Suppose you weight 220 pounds. This is 100 kg. A trained athlete can generate about 6 watts/kg x 100 ~ 600 watts over an hour. One of us mere mortals could generate about 200 watts, or about 0.2 kilowatts of power. For reference, this is about 1/4 horsepower.

Energy costs around the US vary but a reasonable starting place is about $0.1 per kW-hour, or 1 cent per 100 watt-hours of energy.

This means that a person working out might be able to generate about 200 watt-hours of energy in an hour of hard and steady workout at the value of 2 cents. If you have a room of 50 people all sweating for an hour, the value generated would be about $1.

This revenue stream is just not a viable business plan. However, if you had a choice between going to two different clubs, one that you just sweated at, and one at which you sweated, but knew that each drop of precious sweat generated some, even tiny amount of electricity that was put to good use, which club would you want to go to?

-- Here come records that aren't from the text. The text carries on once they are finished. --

(** The bodies of the program are the columns of five bodies. *)
Definition system : list (body float) :=
  let s := init_bodies in
  zip_with (λ p '(v, m), Body p v m)
    (zip_with (λ x '(y, z), Vector x y z) (bx s) (zip (by' s) (bz s)))
    (zip (zip_with (λ x '(y, z), Vector x y z) (bvx s) (zip (bvy s) (bvz s))) (bmass s)).

Lemma nbody_correct_witness :
  advance (decimal 1 2) init_bodies = columns <$> advance_bodies (decimal 1 2) system ∧
  run (F := float) (-1) = Ok (lit "-0.169075164" ++ [newline] ++ lit "-0.169075164" ++ [newline]).
Proof.
  destruct nbody_correct as (H1 & _ & H2 & _). split.
  - rewrite <- (H1 float binary64 (decimal 1 2) system eq_refl). f_equal.
  - by apply (H2 (-1)%Z).
Defined.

When competition between gyms becomes more fierce, small differentiators are large deciding factors. I think the clubs that offer to turn your sweat into generated electricity will become more popular, even though the amount of electricity generated is trivial. It would be about enough to power the LCD screen of the TV you watch.

The ROI for a gym is not in the revenue generated by the electricity generated, but in the additional number of user who would be attracted to sign up if they knew their energy was being put to good use.

In addition, an exercise machine set up to generate electrical power is also instrumented to display the power generated. This is yet another metric that you can use for feedback to help you feel better about your workout.

And after all, isn’t a large part of working out about feeling better about yourself?

Electrical power generating gyms will not become the power plants of the Matrix anytime soon, but they will make you feel a little better.